As if he sensed something, too, he looked at her, and even though the night was turning dark and shadowy, she caught an awareness on his face…some kind of current between them.

Flustered, she hurried with him across the street, his long strides making her quicken hers. As they entered the park’s winding stone-covered path, snow began to fall lightly. Shaye lifted her face and the feel of the flakes somehow seemed to cleanse her of the chaos of the past few days.

As Dylan stopped, he said huskily, “I wish I had my camera.”

“Why?”

“Because I never took a shot of a woman looking exactly like that—like you were with your face tipped up to the sky.”

Frissons of excitement shot through Shaye and she didn’t know how to respond. “Do you photograph people much? The shots in magazines Julia showed me were mostly of animals.”

“Most people like to have their picture taken. I’d rather have the challenge of capturing an animal unaware of me, photographing it in its real home, snapping interaction with the other animals. It’s all genuine and honest.”

“Unlike people?”

“People are much more complicated. Much of what they do is motivated by something.”

“Like?” she coaxed.

“Do you deal with foster families much?”

“I do.”

“Talk about motives. I know the system is overcrowded. I know there’s constantly a need for placing kids. But neither Julia nor I had pleasant experiences. The families we were placed in weren’t motivated by compassion.”

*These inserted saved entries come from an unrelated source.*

Lemma reachable_inv_witness :
  reachable sample_ifs (ServeDHCP sample_ifs NewServer (sample_req x01 ∅)) ∧
  inv (ServeDHCP sample_ifs NewServer (sample_req x01 ∅)).
Proof.
  assert (reachable sample_ifs (ServeDHCP sample_ifs NewServer (sample_req x01 ∅))) as H.
  { eapply reach_step; [apply reach_init|apply step_packet]. }
  split; [exact H|]. exact (reachable_inv sample_ifs _ H).
Defined.

Lemma only_discover_creates_witness :
  (∀ id w, txnMap (ServeDHCP sample_ifs NewServer (sample_req x03 ∅)) !! id = Some w →
           txnMap NewServer !! id = Some w) ∧
  (∀ w, is_Some (workers (ServeDHCP sample_ifs NewServer (sample_req x03 ∅)) !! w) →
        is_Some (workers NewServer !! w)).
Proof. apply (only_discover_creates sample_ifs NewServer (sample_req x03 ∅)). by vm_compute. Defined.

Lemma discover_creates_witness :
  let s' := ServeDHCP sample_ifs NewServer (sample_req x01 ∅) in
  txnMap s' !! generateTxnID (sample_req x01 ∅) = Some 0 ∧
  workers s' !! 0 = Some (generateTxnID (sample_req x01 ∅), Running) ∧
  chans s' !! 0 = Some [with_server_id [x0a; x00; x00; x01] (sample_req x01 ∅)].
Proof.
  apply (discover_creates sample_ifs NewServer (sample_req x01 ∅) [x0a; x00; x00; x01]
           (set_idMap (<[2%Z := [x0a; x00; x00; x01]]> ∅) NewServer)).
  - apply inv_init.
  - reflexivity.
  - reflexivity.
  - reflexivity.
  - reflexivity.
Defined.

Lemma generateTxnID_inj_witness :
  generateTxnID (sample_req x01 ∅) = generateTxnID (sample_req x03 ∅) ↔
  ClientID (sample_req x01 ∅) = ClientID (sample_req x03 ∅) ∧
  GetXID (req_packet (sample_req x01 ∅)) = GetXID (req_packet (sample_req x03 ∅)).
Proof. apply (generateTxnID_inj (sample_req x01 ∅) (sample_req x03 ∅)); simpl; lia. Defined.

Lemma other_server_ignored_witness :
  ∃ s1, ServeDHCP sample_ifs NewServer (sample_req x03 {[x36 := [x0a; x00; x00; x02]]}) = s1 ∧
  txnMap s1 = txnMap NewServer ∧ chans s1 = chans NewServer ∧ workers s1 = workers NewServer.
Proof.
  eexists. apply (other_server_ignored sample_ifs NewServer
    (sample_req x03 {[x36 := [x0a; x00; x00; x02]]}) [x0a; x00; x00; x01] _ [x0a; x00; x00; x02]).
  - apply inv_init.
  - reflexivity.
  - reflexivity.
  - by vm_compute.
Defined.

“Julia told me the foster father in the family she was placed in drank. And when he did, he became loud and abusive.”

“That’s right,” Dylan confirmed. “I had to get her out of there.”

“What about the family you were placed with?”

He shook his head as if his experience hadn’t mattered. “I wasn’t there that long.”

“Two years can feel like forever when you’re not happy.”

Stopping again, he said, “You’re perceptive.”

“I have to be, in my work. I have to use my intuition as much as my training.”

When he stared down at her, he admitted, “The family I was with just wanted the money they received every month. I was good for chores and work around the house, but there was no real caring there.”

“I’m sorry,” Shaye said, meaning it.

“That’s long ago and I’ve forgotten about it. But I saw firsthand that altruism isn’t part of what most people are about.”